LONDON (Reuters) – British public borrowing rose to 35.920 billion pounds ($45.8 billion) in August, a record high for the month though below its peaks earlier in the financial year, as the government dealt with the economic damage from the coronavirus pandemic.

July’s public borrowing figure was revised down by more than 11 billion pounds. But borrowing for the first five months of the financial year still rose further to its highest on record at 173.7 billion pounds, overtaking the annual total at the peak of the financial crisis.

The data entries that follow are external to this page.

(** ** How much to ask for *)

Lemma blocks_spec g (needed flags : Z) :
  1 <= needed < 2 ^ 49 -> 0 <= GC_heapsize g < W64 -> 0 <= GC_heapsize_at_forced_unmap (ac g) <= GC_heapsize g ->
  1 <= GC_free_space_divisor (ac g) < 2 ^ 52 -> 0 <= GC_max_heapsize (ac g) < W64 ->
  0 <= BlackList.GC_black_list_spacing (bls (gh g)) < W64 ->
  let n := blocks_to_get needed flags g in
  needed <= n < 2 ^ 50 /\ (MINHINCR <= n \/ GC_heapsize g < GC_max_heapsize (ac g))
  /\ n <= Z.max (Z.max (2 * needed) (needed + 4)) MAXHINCR
  /\ (GC_heapsize g < GC_max_heapsize (ac g) -> n <= Z.max needed ((GC_max_heapsize (ac g) - GC_heapsize g) / 4096)).
Proof.
  intros Hn Hz Hu Hd Hmx Hbl. cbv zeta. unfold blocks_to_get.
  set (hs := GC_heapsize g) in *. set (mx := GC_max_heapsize (ac g)) in *. set (d := GC_free_space_divisor (ac g)) in *.
  set (sp := BlackList.GC_black_list_spacing (bls (gh g))) in *. set (u := GC_heapsize_at_forced_unmap (ac g)) in *.
  rewrite !divHBLKSZ_div. change HBLKSIZE with 4096. change MAXHINCR with 2048. change MINHINCR with 16.
  assert (E0 : wrap64 (hs - u) = hs - u) by (unfold wrap64; apply Z.mod_small; lia).
  assert (E1 : wrap64 (4096 * d) = 4096 * d) by (unfold wrap64, W64; apply Z.mod_small; lia).
  rewrite E0, E1. set (q := (hs - u) / (4096 * d)).
  assert (Hq : 0 <= q < 2 ^ 52).
  { unfold q. split; [apply Z.div_pos; lia|]. apply Z.div_lt_upper_bound; [lia|]. unfold W64 in *. nia. }
  assert (E2 : wrap64 (q + needed) = q + needed) by (unfold wrap64, W64; apply Z.mod_small; lia). rewrite E2.
  set (slop := if flag_set flags IGNORE_OFF_PAGE then 4 else if needed <? 2 * (sp / 4096) then needed else 2 * (sp / 4096)).
  assert (Hsl : 0 <= slop <= Z.max needed 4).
  { unfold slop. destruct (flag_set flags IGNORE_OFF_PAGE); [lia|].
    destruct (Z.ltb_spec needed (2 * (sp / 4096))); [lia|]. split; [|lia]. pose proof (Z.div_pos sp 4096). lia. }
  assert (E3 : wrap64 (needed + slop) = needed + slop) by (unfold wrap64, W64; apply Z.mod_small; lia). rewrite E3.
  change (GC_WORD_MAX / 4096) with (2 ^ 52 - 1).
  set (n1 := if 2048 <? q + needed then _ else _).
  assert (H1 : needed <= n1 < 2 ^ 50 /\ 16 <= n1 /\ n1 <= Z.max (Z.max (2 * needed) (needed + 4)) 2048).
  { unfold n1. clearbody slop q. destruct (Z.ltb_spec 2048 (q + needed)).
    - destruct (Z.ltb_spec 2048 (needed + slop)); [|change (2 ^ 52 - 1 <? 2048) with false; lia].
      destruct (Z.ltb_spec (2 ^ 52 - 1) (needed + slop)); lia.
    - destruct (Z.ltb_spec (q + needed) 16); lia. }
  clearbody n1. destruct (Z.ltb_spec hs mx) as [Hlt|Hge]; [|split_and!; lia].
  destruct (Z.ltb_spec ((mx - hs) / 4096) n1); [destruct (Z.ltb_spec needed ((mx - hs) / 4096))|]; split_and!; lia.
Qed.

(** The bytes counted towards the next collection: with counters below [2^60],
    nothing overflows, at least an eighth of the allocated bytes count, and at most
    all of them and those of finalized objects. *)
Lemma adj_spec (dropped ff : Z) (c : acct) :
  0 <= bytes_allocd c < 2 ^ 60 -> 0 <= dropped < 2 ^ 60 -> 0 <= bytes_freed c < 2 ^ 60 -> 0 <= ff < 2 ^ 60 ->
  0 <= non_gc_bytes c < 2 ^ 60 -> 0 <= non_gc_bytes_at_gc c < 2 ^ 60 -> 0 <= bytes_finalized c < 2 ^ 60 ->
  GC_adj_bytes_allocd dropped ff c
    = Some (Z.max (Z.min (bytes_allocd c)
                     (bytes_allocd c + dropped - bytes_freed c + ff - (non_gc_bytes c - non_gc_bytes_at_gc c))
                   + bytes_finalized c) (bytes_allocd c / 8)).
Proof.
  intros H1 H2 H3 H4 H5 H6 H7. unfold GC_adj_bytes_allocd.
  assert (Es : forall x, 0 <= x < 2 ^ 60 -> signed x = x).
  { intros x Hx. unfold signed. by rewrite (proj2 (Z.ltb_lt x SIGN_BIT)) by (unfold SIGN_BIT; lia). }
  assert (Ec : forall x, - 2 ^ 63 <= x < 2 ^ 63 -> checked x = Some x).
  { intros x Hx. unfold checked, SIGN_BIT. by rewrite (proj2 (Z.leb_le _ _)), (proj2 (Z.ltb_lt _ _)) by lia. }
  rewrite !Z.shiftr_div_pow2 by lia. change (2 ^ 3) with 8. rewrite !Es by first [done | dlia].
  rewrite (Ec (non_gc_bytes c - non_gc_bytes_at_gc c)), some_bind by lia. do 4 (rewrite Ec by lia; rewrite some_bind). cbv zeta.
  set (a := bytes_allocd c) in *. set (r := a + dropped - bytes_freed c + ff - (non_gc_bytes c - non_gc_bytes_at_gc c)) in *.
  assert (Em : (if a <? r then a else r) = Z.min a r) by (destruct (Z.ltb_spec a r); lia). rewrite Em.
  rewrite Ec by (unfold r; lia). rewrite some_bind. f_equal.
  assert (Ef : (if Z.min a r + bytes_finalized c <? a / 8 then a / 8 else Z.min a r + bytes_finalized c)
    = Z.max (Z.min a r + bytes_finalized c) (a / 8)) by (destruct (Z.ltb_spec (Z.min a r + bytes_finalized c) (a / 8)); lia).
  rewrite Ef. unfold wrap64, W64. apply Z.mod_small. dlia.
Qed.

(** The threshold for a collection is positive. *)
Lemma min_bytes_pos (inc : bool) (c : acct) : 0 < min_bytes_allocd_minimum c -> 0 < min_bytes_allocd inc c.
Proof. intros Hm. unfold min_bytes_allocd. match goal with |- context [if ?x <? ?y then _ else _] => destruct (Z.ltb_spec x y); lia end. Qed.

(** ** Theorems *)

(** C7: adding memory to the heap either aborts because there is no memory for the table of sections, or
    keeps the heap invariant: the usable part of the range, and of the old table when it
    was replaced, becomes listed free blocks and is recorded as sections within the
    plausible heap bounds (the range is left out only if nothing of it is usable or no header can be
    allocated); nothing else comes into the heap, blocks in use stay, and
    heap size and free bytes grow by exactly the new sections. *)
Theorem GC_add_to_heap_correct g L (h sz : Z)
    (HG : grow_ok g L) (Hpg : page_ok (ac g)) (Har : array_ok g h sz) (Ha : h mod 4096 = 0) (H0 : 0 <= h) (Hsz : 0 < sz < 2 ^ 63)
    (Hm : sz mod 4096 = 0) (He : h + sz <= W64) (Hap : apart (fls (gh g)) h sz) :
  grow_sects g = None \/ exists g' L' new, GC_add_to_heap h sz g = Some g' /\ grown g L g' L' new
    /\ Forall (from_range g h sz) new /\ added g h sz new.
Proof.
  destruct (add_to_heap_spec g L h sz HG Hpg Har Ha H0 Hsz Hm He Hap) as [?|(g' & L' & new & E & G & F & _ & A & _)]; [by left|].
  right. by exists g', L', new.
Qed.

The most recent forecast from Britain’s Office for Budget Responsibility estimates borrowing for the full financial year will be a record 372 billion pounds, equivalent to 18.9% of gross domestic product, a ratio not seen since World War Two.

Public sector net debt in August reached 2.024 trillion pounds or 101.9% of GDP, the highest as a share of the economy since the 1960-61 financial year.

Britain suffered the biggest economic hit of any G7 economy from the coronavirus during the second quarter of this year, with output collapsing by 20%, and the Bank of England estimates third-quarter output will be around 7% below pre-crisis levels.

Finance minister Rishi Sunak announced plans on Thursday that mean future support for furloughed workers will be much less generous, though he said the focus for now should be on restoring growth rather than the long-term public finances.

The British government’s borrowing costs on financial markets are near record lows, due to global gloom about the economic outlook and a long-term fall in interest rates.